### Task goal
Scan the data below and work out how many of its lines contain the word "rawBeta". Give only that number.

===============

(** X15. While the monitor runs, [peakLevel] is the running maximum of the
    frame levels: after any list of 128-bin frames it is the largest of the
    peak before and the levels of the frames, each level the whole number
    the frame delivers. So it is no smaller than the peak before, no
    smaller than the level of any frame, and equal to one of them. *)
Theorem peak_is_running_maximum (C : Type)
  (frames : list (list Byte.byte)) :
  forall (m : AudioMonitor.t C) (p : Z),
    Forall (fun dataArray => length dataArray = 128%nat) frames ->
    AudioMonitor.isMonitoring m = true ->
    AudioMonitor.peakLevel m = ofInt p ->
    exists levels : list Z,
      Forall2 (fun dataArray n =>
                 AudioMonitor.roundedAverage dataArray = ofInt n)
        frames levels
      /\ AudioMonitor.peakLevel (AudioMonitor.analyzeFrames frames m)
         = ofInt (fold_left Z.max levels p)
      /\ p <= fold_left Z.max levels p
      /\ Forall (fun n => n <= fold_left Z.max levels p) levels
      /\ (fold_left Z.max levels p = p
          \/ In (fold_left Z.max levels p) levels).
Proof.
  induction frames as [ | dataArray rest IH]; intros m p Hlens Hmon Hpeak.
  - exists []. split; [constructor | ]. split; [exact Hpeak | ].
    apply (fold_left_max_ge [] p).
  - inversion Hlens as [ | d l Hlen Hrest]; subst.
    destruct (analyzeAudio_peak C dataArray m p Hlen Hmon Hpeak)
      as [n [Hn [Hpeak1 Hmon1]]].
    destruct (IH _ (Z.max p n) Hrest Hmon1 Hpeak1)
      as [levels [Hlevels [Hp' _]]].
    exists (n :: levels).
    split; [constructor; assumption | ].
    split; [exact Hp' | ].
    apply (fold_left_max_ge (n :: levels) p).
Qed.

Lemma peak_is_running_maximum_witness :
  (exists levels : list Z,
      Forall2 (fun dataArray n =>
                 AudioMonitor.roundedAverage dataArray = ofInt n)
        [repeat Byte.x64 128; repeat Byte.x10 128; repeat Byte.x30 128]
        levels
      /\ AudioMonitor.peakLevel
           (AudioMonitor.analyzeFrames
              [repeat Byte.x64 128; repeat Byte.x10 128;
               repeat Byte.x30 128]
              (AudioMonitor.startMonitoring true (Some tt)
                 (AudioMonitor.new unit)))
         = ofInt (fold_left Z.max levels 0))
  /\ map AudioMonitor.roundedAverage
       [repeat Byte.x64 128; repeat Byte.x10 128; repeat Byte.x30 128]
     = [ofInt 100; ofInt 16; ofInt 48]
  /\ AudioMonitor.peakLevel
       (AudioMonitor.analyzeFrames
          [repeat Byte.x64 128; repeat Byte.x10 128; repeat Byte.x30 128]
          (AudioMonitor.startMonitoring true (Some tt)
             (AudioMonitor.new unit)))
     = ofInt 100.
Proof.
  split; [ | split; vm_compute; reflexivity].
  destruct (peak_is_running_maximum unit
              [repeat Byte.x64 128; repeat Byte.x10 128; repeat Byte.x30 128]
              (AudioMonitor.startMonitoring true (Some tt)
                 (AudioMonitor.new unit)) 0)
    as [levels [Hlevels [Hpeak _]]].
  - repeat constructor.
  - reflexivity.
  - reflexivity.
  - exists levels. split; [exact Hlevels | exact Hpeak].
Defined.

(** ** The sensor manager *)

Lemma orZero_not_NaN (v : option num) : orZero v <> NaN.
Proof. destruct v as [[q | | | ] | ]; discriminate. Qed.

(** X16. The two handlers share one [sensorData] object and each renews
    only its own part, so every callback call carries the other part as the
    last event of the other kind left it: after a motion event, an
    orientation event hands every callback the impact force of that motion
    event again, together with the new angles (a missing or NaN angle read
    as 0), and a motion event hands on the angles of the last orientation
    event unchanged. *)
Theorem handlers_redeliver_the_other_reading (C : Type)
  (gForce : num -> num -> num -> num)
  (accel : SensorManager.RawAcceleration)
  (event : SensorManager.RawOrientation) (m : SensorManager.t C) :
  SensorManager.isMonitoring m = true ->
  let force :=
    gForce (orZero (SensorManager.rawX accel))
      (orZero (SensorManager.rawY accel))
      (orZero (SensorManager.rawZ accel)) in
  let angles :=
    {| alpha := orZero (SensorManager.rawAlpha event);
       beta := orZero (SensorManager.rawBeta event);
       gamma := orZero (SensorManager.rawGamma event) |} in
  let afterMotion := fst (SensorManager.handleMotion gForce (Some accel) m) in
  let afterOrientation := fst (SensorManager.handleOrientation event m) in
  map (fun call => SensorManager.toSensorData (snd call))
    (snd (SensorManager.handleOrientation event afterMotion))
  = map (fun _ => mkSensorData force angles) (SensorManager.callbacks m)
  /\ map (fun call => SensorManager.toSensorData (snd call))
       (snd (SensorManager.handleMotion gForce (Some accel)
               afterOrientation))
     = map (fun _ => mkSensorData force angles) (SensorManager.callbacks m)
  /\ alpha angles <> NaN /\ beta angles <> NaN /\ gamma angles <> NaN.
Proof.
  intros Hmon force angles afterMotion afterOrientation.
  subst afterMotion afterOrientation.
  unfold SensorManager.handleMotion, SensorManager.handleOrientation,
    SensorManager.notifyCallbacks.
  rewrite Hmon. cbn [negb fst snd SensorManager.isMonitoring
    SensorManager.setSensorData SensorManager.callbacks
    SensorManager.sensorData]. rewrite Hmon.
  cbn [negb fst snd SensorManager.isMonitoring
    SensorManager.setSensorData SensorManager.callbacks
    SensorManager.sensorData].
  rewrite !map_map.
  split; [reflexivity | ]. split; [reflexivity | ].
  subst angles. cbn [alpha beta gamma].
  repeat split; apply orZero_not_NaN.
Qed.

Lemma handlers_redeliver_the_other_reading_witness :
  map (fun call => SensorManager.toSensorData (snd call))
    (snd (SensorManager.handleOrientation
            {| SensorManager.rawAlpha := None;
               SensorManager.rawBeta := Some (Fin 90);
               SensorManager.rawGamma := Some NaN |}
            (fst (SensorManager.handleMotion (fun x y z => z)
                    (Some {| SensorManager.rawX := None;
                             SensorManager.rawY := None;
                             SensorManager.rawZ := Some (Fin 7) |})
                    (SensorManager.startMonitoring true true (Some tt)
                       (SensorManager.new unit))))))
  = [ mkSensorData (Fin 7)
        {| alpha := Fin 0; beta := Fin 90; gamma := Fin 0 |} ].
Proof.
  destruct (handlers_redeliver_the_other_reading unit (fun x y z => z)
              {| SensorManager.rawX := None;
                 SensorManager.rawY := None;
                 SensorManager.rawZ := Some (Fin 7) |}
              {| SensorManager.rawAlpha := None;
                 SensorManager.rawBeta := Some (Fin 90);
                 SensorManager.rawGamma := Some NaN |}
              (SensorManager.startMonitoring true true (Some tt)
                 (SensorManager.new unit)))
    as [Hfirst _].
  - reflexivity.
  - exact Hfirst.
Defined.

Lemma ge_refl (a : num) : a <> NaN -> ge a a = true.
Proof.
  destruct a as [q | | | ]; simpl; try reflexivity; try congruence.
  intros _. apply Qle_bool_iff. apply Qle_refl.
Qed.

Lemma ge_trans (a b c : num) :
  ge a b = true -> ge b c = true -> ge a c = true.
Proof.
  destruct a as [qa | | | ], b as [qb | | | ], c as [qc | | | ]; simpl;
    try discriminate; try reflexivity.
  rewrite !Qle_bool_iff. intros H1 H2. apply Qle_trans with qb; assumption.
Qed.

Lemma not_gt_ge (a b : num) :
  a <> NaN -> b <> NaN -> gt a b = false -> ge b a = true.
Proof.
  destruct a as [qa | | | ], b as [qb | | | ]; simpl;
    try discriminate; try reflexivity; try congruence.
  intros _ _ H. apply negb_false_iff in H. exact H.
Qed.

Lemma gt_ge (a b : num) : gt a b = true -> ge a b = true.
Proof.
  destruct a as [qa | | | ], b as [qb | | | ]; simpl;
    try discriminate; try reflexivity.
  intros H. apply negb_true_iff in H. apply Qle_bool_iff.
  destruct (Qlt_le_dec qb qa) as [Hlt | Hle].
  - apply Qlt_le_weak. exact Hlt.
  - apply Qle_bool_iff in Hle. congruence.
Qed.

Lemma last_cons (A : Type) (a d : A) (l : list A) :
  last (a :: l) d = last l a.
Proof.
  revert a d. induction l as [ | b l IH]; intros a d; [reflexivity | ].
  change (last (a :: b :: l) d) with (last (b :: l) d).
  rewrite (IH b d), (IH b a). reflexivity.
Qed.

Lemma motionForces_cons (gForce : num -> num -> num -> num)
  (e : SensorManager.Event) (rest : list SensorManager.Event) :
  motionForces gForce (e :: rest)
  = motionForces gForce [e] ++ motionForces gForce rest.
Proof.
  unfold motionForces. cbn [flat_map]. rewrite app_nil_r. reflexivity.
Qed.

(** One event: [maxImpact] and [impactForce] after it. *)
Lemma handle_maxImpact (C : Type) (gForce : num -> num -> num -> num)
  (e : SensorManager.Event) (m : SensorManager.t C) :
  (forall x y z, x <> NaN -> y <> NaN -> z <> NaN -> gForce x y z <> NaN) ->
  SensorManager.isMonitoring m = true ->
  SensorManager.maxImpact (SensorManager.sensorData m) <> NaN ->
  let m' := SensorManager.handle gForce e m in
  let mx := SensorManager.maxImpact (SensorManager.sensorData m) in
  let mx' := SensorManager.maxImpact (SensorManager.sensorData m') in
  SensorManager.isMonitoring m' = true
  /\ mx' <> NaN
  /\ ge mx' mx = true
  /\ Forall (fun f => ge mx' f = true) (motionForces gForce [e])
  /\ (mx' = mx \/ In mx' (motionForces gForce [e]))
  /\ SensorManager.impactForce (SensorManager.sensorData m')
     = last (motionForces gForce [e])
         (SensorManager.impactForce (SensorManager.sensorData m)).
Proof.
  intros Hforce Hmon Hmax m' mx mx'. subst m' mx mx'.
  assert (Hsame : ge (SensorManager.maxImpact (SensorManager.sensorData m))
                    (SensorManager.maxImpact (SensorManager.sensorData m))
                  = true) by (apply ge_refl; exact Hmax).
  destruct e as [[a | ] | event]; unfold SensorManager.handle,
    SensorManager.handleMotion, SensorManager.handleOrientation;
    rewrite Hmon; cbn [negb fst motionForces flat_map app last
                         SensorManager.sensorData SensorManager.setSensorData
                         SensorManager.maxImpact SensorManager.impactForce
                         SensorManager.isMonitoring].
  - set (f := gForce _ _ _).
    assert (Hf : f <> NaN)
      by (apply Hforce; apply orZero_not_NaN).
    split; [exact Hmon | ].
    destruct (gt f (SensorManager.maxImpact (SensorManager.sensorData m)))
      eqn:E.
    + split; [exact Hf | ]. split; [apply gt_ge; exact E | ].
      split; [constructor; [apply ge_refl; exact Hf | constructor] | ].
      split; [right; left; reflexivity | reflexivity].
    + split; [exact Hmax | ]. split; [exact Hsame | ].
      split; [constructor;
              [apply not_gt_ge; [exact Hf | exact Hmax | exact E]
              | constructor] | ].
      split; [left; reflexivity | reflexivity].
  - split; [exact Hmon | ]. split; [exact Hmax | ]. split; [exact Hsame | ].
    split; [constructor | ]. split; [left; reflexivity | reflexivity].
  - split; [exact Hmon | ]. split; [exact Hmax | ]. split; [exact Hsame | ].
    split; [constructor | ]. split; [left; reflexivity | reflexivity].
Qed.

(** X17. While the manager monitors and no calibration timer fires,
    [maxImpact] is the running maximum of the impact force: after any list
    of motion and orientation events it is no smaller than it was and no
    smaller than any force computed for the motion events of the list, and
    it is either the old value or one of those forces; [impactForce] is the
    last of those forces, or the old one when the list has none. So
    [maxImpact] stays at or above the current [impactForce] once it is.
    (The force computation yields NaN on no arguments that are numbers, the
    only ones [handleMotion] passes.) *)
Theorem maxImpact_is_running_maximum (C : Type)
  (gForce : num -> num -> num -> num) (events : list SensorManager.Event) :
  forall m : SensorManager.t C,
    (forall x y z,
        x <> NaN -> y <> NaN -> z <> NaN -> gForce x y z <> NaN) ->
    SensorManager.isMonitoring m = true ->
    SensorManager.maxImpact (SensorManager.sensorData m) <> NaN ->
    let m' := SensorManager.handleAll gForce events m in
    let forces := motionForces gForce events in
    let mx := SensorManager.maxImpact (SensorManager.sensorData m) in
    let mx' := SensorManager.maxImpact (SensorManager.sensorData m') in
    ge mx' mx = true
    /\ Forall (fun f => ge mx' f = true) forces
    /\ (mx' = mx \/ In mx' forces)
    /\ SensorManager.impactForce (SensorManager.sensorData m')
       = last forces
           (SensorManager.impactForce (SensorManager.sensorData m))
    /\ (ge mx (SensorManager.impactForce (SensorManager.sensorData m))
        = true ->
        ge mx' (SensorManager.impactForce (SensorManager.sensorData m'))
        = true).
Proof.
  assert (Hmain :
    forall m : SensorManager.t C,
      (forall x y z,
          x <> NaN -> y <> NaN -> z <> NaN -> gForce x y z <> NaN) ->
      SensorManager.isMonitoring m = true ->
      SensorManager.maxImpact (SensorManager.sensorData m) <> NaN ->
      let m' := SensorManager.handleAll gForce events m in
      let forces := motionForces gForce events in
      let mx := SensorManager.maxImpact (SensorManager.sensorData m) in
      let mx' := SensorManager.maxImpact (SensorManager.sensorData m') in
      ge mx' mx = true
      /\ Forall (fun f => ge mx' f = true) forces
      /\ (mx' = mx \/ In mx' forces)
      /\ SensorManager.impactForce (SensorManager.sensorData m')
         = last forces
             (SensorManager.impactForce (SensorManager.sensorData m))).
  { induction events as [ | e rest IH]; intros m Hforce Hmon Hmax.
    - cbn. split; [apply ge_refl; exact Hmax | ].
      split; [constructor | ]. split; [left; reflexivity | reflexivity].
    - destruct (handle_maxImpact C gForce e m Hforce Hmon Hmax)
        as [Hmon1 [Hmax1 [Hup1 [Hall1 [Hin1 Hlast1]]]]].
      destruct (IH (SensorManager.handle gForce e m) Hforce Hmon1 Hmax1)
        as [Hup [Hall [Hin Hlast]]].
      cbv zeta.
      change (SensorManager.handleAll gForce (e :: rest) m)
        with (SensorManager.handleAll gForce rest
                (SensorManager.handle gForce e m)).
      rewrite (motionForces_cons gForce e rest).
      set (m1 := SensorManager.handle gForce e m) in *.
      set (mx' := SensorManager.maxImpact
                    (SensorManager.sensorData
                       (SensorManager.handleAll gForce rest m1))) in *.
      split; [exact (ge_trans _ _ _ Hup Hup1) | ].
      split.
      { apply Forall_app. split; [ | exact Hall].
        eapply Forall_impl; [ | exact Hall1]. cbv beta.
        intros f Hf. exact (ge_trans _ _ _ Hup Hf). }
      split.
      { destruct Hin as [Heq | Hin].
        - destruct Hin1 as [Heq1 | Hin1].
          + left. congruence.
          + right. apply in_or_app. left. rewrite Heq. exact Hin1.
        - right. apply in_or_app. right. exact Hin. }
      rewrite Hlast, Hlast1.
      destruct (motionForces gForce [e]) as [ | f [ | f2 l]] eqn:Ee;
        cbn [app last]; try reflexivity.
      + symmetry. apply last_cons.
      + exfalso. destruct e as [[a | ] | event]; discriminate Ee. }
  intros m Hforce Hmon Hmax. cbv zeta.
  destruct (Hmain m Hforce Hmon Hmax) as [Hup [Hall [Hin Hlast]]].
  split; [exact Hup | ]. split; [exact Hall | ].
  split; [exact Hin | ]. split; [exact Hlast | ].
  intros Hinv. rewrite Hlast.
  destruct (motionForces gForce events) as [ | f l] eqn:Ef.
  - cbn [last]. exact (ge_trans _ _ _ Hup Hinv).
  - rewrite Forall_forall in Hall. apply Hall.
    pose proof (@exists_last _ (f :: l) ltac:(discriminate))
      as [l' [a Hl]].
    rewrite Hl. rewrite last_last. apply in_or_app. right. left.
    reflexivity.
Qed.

===============

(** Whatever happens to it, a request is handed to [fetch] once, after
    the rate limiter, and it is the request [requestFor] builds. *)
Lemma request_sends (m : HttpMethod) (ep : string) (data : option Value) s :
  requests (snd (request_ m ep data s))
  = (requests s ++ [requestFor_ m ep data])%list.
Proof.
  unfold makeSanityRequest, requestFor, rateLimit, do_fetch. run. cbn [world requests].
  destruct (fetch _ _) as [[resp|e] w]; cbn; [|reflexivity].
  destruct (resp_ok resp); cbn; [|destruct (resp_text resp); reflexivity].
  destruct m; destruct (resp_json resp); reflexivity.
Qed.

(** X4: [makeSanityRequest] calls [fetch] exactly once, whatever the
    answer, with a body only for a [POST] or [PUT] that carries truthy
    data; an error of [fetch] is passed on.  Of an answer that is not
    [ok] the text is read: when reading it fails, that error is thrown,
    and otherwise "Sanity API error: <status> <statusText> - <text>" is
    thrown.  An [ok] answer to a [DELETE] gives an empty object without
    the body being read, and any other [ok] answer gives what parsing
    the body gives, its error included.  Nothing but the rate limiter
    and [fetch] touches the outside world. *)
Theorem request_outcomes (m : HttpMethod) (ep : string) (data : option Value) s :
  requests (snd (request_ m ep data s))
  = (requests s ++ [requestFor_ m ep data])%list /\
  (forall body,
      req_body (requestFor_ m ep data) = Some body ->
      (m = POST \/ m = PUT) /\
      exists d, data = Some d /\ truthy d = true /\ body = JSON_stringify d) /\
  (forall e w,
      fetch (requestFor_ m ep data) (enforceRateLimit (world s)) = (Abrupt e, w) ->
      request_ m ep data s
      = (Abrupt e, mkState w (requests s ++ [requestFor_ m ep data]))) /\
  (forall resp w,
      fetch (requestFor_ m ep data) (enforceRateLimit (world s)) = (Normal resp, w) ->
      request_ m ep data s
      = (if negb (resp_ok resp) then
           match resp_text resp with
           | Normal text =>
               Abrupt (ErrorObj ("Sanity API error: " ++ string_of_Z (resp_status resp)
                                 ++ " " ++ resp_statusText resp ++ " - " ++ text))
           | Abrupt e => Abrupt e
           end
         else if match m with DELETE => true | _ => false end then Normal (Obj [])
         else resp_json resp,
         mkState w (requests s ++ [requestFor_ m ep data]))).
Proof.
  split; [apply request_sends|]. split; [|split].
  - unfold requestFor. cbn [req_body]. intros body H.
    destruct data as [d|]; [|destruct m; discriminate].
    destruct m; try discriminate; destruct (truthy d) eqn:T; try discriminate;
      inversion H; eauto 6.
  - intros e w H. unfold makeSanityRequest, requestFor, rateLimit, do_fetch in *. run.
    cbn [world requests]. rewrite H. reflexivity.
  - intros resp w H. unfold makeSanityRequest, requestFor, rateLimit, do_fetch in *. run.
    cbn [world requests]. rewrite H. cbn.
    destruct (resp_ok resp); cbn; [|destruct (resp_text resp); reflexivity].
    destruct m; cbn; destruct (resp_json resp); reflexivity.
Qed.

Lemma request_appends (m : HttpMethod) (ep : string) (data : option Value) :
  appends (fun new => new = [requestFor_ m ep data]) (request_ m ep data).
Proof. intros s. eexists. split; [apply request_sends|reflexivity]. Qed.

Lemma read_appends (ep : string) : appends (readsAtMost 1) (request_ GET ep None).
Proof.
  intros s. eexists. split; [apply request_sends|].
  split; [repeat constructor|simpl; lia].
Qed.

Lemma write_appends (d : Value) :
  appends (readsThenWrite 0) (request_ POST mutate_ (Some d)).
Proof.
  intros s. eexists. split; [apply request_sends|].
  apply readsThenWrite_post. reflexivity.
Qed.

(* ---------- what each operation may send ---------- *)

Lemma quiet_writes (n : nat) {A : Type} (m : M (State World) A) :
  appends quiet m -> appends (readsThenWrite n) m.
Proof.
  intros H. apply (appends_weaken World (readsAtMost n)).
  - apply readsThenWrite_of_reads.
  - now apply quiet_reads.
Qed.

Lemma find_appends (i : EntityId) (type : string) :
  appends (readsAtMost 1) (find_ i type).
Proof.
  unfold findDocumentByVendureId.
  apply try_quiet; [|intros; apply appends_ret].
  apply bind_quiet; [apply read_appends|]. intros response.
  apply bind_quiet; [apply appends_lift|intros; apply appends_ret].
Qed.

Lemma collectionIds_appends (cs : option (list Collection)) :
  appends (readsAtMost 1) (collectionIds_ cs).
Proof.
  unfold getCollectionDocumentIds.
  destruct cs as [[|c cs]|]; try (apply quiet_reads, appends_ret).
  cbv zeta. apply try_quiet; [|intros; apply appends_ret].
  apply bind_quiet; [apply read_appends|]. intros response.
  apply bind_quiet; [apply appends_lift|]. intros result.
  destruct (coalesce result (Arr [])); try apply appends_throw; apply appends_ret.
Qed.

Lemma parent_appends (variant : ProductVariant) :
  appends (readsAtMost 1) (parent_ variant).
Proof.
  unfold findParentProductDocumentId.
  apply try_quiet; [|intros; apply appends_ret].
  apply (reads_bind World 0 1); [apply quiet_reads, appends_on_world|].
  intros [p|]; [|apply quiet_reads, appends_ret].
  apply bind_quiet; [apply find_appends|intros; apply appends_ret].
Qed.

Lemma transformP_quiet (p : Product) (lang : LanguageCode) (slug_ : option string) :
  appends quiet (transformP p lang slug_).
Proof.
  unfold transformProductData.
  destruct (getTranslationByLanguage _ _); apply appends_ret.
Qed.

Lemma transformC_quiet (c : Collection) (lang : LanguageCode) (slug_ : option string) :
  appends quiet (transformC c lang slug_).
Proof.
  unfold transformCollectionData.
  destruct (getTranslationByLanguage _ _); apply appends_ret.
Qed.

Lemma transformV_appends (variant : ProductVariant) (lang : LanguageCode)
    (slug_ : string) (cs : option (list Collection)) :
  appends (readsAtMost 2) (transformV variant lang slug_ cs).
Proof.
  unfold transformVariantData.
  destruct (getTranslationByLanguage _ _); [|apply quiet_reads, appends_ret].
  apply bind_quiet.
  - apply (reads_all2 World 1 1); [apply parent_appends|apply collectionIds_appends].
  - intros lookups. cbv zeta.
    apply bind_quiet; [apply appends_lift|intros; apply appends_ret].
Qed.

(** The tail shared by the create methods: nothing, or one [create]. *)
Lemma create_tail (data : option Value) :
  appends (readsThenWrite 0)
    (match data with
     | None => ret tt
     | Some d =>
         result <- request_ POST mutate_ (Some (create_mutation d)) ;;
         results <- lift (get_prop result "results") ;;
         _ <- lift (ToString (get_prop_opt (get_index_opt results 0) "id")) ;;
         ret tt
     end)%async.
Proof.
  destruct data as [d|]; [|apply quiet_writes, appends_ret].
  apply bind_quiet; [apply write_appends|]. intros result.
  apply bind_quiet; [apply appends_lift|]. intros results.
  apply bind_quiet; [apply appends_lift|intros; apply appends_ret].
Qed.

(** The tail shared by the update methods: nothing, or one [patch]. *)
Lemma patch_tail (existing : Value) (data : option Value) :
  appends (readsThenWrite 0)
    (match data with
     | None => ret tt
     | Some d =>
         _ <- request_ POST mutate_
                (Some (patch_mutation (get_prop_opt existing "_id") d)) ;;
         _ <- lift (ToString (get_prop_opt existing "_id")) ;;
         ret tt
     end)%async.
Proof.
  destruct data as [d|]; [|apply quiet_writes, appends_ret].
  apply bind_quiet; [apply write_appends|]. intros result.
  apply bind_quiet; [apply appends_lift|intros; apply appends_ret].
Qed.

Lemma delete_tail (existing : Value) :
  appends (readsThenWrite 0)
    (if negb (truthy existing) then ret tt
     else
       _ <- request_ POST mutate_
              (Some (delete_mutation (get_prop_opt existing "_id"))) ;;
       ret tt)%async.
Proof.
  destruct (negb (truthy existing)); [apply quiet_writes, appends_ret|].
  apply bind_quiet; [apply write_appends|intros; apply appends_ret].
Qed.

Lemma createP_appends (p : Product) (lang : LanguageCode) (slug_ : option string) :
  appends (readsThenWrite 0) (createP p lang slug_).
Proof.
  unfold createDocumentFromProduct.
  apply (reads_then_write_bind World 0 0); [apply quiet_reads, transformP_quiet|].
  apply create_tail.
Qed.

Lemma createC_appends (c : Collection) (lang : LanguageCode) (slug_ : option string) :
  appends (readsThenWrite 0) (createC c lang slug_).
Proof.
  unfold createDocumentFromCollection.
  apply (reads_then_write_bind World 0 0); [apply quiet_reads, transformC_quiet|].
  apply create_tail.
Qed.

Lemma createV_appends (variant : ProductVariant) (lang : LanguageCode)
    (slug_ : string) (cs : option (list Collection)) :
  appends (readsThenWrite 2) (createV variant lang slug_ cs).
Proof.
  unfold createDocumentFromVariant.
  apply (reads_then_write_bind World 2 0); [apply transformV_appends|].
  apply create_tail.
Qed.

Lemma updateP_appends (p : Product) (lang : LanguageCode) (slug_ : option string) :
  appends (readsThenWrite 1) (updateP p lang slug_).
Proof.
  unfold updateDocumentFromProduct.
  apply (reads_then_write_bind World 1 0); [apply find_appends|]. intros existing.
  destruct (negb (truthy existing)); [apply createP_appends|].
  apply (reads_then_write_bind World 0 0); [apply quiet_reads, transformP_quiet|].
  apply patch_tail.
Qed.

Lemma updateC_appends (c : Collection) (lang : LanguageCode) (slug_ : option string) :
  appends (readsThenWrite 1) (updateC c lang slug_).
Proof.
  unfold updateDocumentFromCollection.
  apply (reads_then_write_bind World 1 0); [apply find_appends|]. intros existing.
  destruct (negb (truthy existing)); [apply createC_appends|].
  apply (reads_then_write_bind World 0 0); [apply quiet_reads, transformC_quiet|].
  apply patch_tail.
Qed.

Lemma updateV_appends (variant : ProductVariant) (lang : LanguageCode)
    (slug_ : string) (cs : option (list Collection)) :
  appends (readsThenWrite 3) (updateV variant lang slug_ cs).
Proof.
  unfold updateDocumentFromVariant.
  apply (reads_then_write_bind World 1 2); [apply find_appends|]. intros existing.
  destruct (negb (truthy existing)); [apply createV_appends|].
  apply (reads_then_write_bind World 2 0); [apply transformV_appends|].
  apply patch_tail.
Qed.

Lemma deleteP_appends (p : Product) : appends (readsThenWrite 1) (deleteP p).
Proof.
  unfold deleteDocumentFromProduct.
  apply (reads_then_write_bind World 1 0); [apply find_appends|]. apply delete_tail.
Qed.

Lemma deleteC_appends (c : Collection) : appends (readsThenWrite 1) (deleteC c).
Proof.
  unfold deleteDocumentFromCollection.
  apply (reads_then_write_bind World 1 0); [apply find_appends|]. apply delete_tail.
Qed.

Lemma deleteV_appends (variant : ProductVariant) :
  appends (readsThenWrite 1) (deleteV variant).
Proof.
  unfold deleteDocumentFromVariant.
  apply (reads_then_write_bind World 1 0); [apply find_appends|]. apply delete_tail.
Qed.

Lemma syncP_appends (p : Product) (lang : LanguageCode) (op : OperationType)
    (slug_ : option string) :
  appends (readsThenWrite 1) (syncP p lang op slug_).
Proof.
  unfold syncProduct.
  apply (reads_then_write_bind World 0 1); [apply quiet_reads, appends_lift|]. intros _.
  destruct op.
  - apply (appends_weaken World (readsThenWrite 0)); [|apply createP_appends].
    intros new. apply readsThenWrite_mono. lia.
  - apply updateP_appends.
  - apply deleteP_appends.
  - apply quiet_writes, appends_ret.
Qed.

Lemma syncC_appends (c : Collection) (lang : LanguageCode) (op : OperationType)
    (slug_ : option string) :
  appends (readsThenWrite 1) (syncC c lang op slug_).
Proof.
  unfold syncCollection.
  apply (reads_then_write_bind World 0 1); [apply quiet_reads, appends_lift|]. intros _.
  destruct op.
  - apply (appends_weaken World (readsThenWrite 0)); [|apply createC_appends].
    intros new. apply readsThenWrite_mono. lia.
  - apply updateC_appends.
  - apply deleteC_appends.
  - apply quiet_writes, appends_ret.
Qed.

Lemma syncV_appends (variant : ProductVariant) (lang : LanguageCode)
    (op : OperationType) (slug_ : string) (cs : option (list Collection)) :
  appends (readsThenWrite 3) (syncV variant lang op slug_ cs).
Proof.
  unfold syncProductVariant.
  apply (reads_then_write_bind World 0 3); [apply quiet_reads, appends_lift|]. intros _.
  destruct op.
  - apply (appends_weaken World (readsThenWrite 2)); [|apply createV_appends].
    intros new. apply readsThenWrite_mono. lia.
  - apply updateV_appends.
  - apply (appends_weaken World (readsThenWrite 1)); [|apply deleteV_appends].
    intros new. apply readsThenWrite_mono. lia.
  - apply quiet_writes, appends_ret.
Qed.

===============

### Output of the exercise
3